## Exercise directions:
The line containing "(executor_alone m step_id" marks where to begin; quote it and every line after it through the end of the data, exactly as written.

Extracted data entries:
====================
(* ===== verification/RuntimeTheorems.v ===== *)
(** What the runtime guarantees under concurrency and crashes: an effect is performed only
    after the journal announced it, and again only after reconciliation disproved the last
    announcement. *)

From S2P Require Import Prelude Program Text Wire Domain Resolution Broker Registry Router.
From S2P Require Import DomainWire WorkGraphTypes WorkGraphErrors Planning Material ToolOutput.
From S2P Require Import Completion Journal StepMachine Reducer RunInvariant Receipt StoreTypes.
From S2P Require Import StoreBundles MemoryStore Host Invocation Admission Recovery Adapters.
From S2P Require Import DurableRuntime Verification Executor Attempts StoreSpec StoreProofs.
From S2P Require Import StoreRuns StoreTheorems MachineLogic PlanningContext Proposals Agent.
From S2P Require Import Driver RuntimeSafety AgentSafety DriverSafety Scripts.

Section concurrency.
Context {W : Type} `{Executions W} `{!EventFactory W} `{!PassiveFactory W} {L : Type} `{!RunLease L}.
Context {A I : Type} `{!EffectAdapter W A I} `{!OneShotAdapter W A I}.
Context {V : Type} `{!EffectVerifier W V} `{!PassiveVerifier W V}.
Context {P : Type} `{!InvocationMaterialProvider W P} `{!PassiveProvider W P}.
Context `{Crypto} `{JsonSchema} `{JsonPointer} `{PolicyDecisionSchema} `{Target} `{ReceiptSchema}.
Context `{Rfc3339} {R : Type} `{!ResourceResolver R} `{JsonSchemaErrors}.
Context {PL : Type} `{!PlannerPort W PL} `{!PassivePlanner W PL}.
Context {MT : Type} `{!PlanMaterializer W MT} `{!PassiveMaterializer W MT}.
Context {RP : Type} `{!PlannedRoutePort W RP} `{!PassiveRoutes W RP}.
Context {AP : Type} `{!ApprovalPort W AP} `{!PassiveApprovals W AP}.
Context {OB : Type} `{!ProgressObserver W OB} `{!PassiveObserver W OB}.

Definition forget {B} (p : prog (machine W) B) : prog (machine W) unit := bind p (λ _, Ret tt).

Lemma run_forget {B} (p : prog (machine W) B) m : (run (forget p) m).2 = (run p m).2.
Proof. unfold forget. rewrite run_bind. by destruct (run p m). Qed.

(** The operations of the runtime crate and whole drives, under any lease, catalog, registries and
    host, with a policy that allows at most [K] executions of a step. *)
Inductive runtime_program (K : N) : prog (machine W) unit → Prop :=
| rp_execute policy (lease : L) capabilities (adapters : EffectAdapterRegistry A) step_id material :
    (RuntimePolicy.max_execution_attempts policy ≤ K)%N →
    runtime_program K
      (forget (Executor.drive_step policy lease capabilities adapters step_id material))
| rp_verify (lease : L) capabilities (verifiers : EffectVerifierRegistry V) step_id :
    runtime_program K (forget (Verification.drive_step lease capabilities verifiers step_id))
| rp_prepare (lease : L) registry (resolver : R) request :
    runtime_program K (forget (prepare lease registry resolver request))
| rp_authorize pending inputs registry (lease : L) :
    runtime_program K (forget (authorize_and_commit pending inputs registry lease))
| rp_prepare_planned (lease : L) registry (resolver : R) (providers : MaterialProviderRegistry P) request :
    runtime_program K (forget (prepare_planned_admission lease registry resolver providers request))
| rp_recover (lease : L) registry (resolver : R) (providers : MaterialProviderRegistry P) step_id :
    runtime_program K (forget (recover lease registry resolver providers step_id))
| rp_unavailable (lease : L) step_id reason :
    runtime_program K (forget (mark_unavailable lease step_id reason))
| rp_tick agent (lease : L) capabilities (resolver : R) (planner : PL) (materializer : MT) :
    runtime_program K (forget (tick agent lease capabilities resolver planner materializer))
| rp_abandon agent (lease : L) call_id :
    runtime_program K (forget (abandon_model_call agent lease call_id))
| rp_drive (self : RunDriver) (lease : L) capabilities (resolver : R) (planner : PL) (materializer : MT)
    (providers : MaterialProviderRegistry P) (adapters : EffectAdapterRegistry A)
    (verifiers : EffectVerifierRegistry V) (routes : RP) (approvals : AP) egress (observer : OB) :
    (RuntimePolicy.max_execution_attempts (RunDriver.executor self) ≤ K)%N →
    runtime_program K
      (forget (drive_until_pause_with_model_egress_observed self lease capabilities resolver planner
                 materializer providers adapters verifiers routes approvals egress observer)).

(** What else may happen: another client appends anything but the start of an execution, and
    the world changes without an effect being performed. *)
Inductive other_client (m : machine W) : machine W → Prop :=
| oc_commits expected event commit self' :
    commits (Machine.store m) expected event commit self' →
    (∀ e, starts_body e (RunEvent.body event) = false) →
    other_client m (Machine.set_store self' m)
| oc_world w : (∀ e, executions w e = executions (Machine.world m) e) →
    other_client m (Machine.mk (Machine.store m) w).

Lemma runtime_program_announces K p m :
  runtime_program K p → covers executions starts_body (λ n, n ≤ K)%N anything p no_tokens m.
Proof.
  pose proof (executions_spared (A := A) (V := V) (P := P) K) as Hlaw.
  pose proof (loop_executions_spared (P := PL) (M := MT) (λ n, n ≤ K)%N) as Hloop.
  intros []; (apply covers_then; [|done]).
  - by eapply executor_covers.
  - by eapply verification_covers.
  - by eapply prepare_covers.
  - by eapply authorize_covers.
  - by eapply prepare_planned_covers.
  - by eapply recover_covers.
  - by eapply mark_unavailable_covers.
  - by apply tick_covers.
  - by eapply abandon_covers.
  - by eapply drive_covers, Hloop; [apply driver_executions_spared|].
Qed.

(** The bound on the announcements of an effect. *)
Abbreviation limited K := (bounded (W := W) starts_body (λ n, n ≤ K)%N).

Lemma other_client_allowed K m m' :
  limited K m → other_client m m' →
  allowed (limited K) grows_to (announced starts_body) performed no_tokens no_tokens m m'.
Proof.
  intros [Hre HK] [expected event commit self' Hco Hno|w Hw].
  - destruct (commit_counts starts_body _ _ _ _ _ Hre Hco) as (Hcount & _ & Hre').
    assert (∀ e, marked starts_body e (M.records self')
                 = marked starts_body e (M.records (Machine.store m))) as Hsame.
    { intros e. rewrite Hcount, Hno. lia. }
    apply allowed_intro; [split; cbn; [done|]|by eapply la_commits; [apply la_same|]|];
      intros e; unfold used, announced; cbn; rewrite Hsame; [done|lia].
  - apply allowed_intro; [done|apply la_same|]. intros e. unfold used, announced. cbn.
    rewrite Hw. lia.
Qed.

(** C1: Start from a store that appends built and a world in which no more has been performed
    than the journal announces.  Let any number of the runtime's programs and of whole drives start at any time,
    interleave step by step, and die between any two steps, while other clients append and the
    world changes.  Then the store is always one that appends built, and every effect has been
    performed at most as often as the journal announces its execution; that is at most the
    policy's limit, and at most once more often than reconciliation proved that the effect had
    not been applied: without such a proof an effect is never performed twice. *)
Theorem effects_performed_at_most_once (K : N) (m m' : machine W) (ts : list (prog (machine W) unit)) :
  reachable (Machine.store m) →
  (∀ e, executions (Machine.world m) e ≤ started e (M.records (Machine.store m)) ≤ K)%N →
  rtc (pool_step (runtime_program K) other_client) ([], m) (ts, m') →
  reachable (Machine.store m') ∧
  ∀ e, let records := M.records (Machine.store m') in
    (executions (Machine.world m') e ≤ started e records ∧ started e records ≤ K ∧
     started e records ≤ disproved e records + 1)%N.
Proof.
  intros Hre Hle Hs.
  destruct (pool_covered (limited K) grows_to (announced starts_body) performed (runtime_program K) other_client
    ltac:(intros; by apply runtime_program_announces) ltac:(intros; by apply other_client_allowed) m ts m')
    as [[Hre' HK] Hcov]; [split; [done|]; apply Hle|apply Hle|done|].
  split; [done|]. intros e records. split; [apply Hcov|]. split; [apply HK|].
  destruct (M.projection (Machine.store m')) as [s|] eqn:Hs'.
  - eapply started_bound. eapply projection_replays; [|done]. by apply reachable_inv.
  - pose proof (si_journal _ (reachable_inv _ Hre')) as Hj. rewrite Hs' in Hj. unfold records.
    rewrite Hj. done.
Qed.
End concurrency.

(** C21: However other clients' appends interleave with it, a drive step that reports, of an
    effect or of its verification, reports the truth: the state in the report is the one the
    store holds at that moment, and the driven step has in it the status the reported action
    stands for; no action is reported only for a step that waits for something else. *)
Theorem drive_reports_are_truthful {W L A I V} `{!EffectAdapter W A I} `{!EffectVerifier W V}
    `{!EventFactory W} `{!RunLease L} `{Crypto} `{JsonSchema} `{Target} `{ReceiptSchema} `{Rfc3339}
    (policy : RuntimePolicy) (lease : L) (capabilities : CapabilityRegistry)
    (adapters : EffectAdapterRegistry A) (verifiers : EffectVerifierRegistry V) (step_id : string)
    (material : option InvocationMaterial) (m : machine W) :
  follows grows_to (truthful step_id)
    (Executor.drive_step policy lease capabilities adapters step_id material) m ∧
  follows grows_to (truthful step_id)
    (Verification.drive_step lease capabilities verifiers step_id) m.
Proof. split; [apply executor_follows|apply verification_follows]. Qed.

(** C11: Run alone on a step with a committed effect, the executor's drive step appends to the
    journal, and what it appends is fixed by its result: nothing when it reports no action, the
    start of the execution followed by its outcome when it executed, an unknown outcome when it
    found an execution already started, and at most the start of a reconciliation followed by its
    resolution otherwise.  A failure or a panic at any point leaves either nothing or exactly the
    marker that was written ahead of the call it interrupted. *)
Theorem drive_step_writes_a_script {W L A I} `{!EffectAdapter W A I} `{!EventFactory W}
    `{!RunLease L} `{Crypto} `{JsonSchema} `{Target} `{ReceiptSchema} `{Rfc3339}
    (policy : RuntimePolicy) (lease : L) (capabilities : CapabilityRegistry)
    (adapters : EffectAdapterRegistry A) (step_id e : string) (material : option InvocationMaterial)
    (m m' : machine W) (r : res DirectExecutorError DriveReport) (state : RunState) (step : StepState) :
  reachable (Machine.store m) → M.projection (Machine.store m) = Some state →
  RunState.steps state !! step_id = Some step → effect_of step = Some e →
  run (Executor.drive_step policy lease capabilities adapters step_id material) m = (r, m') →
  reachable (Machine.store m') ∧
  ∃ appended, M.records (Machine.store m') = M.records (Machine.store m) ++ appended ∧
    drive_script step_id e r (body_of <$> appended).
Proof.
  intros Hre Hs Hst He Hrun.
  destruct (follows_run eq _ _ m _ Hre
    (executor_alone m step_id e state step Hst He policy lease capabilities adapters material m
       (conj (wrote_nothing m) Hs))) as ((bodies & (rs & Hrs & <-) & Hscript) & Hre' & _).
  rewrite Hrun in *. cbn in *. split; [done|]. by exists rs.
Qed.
====================
## Response below:
    (executor_alone m step_id e state step Hst He policy lease capabilities adapters material m
       (conj (wrote_nothing m) Hs))) as ((bodies & (rs & Hrs & <-) & Hscript) & Hre' & _).
  rewrite Hrun in *. cbn in *. split; [done|]. by exists rs.
Qed.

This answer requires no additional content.